▶ **Problem to work on**
Please copy each line from the entries that contains the string "Stdlib".

·····

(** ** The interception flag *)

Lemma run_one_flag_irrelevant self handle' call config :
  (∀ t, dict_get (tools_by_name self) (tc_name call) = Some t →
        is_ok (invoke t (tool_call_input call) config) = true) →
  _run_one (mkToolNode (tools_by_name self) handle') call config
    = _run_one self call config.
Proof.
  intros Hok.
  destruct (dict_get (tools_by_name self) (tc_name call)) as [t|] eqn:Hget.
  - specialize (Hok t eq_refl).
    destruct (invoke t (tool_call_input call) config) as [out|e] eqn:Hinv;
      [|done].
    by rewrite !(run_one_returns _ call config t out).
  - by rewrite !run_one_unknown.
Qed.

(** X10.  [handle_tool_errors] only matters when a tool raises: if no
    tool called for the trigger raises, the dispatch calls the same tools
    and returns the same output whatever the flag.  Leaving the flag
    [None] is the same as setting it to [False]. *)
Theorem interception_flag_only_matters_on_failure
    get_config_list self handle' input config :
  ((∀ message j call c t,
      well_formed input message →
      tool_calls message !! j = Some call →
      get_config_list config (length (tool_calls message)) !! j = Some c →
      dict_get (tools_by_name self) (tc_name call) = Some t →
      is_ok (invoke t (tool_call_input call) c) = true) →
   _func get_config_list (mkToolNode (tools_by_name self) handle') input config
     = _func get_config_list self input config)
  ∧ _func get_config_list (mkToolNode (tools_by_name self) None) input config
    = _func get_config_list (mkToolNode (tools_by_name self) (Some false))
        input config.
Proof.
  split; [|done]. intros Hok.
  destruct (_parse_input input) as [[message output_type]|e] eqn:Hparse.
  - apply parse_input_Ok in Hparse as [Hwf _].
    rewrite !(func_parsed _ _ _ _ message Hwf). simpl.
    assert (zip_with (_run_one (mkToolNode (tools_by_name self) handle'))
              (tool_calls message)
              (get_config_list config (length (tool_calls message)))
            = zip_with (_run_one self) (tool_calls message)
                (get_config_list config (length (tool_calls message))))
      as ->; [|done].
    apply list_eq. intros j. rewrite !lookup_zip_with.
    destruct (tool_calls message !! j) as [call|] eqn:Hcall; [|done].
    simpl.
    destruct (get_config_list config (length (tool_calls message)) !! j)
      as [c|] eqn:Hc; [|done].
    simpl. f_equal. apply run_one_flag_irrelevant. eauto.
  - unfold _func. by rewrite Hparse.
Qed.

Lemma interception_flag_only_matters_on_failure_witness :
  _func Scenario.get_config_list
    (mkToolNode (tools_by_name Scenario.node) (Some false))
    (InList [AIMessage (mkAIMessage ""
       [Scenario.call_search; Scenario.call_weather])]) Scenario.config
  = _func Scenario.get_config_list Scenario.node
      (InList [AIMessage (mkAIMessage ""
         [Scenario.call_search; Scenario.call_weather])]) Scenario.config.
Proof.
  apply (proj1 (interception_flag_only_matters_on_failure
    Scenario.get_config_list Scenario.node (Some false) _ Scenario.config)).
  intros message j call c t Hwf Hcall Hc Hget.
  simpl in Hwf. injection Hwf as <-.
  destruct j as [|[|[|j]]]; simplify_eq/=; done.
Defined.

·····

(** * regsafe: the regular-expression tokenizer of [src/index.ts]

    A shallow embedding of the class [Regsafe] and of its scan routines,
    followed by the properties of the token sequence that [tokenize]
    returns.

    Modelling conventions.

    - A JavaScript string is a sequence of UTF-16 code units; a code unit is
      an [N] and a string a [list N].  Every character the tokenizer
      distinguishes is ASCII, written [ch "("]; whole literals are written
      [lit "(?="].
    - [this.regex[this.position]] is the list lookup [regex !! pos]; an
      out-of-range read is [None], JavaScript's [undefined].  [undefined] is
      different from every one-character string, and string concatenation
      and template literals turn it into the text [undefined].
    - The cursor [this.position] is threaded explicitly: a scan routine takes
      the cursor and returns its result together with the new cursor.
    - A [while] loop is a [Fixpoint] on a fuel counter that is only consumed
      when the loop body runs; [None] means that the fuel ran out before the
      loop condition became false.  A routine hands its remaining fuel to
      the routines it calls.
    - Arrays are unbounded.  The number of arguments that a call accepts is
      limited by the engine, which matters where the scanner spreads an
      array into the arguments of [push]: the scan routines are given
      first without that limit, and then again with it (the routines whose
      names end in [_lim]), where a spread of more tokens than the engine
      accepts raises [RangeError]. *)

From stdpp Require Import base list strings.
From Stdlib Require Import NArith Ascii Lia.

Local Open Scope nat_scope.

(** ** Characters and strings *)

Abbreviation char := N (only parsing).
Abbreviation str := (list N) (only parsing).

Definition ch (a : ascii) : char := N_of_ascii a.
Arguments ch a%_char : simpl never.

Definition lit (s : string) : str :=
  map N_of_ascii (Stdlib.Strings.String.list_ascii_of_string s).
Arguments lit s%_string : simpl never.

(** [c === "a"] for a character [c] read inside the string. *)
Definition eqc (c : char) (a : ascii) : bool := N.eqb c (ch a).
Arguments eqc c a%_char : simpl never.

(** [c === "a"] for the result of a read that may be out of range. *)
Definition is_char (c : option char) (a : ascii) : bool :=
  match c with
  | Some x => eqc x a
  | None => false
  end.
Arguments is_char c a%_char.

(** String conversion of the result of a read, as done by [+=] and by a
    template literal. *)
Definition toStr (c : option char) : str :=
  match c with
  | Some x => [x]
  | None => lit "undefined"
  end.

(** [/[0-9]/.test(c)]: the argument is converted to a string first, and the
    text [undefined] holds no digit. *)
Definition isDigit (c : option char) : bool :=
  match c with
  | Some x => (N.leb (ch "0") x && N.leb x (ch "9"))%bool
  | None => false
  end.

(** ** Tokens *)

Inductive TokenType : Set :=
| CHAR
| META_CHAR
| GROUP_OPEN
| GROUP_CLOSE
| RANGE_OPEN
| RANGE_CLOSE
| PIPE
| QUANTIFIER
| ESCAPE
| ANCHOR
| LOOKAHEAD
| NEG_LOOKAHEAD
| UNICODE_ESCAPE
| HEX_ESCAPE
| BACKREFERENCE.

·····

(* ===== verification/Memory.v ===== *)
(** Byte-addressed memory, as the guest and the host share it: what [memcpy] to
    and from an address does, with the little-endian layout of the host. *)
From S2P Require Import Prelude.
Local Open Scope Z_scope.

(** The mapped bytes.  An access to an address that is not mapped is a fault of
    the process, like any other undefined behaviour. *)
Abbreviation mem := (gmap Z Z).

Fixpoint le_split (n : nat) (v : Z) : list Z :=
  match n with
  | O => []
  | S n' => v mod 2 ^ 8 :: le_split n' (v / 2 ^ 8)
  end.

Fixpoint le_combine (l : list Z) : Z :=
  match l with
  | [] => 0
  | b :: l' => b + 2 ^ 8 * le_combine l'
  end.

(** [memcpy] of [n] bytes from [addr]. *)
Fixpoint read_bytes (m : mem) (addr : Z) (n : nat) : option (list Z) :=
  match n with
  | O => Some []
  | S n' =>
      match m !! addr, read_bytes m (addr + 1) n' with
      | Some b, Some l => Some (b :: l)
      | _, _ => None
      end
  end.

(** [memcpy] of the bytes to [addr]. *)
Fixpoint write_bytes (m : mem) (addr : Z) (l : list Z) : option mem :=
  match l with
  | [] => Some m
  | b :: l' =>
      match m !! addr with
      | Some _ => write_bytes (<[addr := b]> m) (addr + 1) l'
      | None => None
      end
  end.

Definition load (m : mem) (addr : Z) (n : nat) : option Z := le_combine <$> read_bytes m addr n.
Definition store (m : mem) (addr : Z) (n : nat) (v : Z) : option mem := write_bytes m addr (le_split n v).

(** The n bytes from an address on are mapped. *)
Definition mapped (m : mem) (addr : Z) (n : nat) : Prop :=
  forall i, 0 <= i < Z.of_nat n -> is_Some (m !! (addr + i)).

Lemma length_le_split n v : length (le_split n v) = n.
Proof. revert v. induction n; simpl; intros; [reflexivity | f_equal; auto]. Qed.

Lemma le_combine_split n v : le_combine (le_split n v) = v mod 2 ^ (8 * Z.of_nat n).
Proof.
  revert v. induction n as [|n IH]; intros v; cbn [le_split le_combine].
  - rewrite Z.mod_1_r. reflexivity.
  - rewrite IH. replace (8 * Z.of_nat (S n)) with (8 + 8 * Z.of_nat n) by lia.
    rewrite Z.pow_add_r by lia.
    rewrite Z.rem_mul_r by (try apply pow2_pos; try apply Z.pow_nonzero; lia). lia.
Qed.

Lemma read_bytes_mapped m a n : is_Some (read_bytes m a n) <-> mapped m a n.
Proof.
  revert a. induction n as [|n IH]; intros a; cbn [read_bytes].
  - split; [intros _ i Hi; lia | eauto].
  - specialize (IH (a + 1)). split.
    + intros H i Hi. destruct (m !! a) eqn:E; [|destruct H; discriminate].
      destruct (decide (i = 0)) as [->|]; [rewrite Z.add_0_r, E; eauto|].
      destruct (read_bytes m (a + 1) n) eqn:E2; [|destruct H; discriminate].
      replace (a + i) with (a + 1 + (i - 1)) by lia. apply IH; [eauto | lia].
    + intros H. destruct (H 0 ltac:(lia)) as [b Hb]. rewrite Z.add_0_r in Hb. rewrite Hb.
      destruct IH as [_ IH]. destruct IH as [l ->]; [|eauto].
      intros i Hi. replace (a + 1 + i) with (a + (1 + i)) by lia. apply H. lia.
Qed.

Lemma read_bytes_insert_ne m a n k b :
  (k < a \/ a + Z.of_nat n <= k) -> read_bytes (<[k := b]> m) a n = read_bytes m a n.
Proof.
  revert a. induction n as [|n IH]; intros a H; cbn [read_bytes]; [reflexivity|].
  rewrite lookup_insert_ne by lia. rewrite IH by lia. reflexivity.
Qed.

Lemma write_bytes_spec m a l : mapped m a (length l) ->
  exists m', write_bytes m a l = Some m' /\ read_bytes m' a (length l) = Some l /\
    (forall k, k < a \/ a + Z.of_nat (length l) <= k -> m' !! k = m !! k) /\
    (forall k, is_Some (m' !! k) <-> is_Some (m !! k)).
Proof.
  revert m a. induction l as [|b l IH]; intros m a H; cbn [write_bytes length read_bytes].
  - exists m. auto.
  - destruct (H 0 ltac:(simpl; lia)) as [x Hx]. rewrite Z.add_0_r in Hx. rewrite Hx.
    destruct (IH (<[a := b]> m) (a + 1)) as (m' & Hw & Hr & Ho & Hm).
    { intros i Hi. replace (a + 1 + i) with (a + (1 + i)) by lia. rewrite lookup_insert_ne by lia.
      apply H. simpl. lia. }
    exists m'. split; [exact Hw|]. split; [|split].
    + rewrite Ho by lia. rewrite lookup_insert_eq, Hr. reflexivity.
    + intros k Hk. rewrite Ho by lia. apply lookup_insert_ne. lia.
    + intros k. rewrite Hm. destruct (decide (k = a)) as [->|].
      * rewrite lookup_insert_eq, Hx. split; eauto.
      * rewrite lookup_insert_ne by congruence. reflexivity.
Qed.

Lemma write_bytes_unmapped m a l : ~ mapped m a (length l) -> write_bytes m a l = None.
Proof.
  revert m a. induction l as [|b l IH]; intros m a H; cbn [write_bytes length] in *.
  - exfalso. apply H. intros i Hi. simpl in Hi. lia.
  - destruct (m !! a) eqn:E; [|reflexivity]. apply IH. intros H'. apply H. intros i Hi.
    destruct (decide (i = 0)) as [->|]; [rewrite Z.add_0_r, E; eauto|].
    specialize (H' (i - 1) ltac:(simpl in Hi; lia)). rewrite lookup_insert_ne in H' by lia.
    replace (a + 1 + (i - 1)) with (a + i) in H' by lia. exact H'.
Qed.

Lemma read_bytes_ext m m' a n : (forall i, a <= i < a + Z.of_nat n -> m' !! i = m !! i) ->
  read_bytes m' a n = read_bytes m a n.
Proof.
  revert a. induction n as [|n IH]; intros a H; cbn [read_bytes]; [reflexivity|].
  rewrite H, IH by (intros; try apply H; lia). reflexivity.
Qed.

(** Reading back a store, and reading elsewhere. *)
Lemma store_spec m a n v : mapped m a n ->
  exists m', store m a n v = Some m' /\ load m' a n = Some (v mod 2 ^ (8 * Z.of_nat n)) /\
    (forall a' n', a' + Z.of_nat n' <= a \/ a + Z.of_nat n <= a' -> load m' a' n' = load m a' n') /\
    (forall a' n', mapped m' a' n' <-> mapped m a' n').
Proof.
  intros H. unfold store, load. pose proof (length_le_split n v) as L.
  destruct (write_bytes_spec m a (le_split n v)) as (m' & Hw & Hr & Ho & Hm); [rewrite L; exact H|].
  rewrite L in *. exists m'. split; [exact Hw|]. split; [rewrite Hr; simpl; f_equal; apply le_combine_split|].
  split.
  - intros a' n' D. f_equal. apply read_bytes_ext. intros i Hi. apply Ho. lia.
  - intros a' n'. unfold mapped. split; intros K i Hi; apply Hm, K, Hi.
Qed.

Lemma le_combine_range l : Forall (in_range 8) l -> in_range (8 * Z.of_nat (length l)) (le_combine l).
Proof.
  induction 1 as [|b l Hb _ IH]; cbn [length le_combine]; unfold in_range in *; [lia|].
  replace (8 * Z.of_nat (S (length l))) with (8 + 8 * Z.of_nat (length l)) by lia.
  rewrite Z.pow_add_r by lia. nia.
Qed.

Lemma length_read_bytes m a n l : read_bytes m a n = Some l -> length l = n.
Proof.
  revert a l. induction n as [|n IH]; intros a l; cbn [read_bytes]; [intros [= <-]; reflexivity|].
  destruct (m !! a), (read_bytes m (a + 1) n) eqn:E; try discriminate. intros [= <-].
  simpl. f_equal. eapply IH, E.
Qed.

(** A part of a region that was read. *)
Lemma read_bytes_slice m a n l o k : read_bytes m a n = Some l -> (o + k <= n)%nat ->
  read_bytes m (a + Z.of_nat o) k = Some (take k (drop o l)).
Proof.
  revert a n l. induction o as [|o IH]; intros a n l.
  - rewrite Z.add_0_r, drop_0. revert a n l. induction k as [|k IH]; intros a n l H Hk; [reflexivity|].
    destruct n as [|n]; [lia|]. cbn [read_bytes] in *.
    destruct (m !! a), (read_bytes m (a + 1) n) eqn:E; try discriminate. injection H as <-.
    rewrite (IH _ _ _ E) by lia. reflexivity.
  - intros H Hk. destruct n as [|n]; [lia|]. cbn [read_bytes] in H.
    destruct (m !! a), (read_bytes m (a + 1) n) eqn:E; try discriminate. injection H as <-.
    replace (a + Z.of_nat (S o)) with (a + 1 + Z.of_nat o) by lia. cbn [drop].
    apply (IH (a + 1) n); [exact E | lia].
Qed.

·····

▶ **Output**
From Stdlib Require Import NArith Ascii Lia.
  map N_of_ascii (Stdlib.Strings.String.list_ascii_of_string s).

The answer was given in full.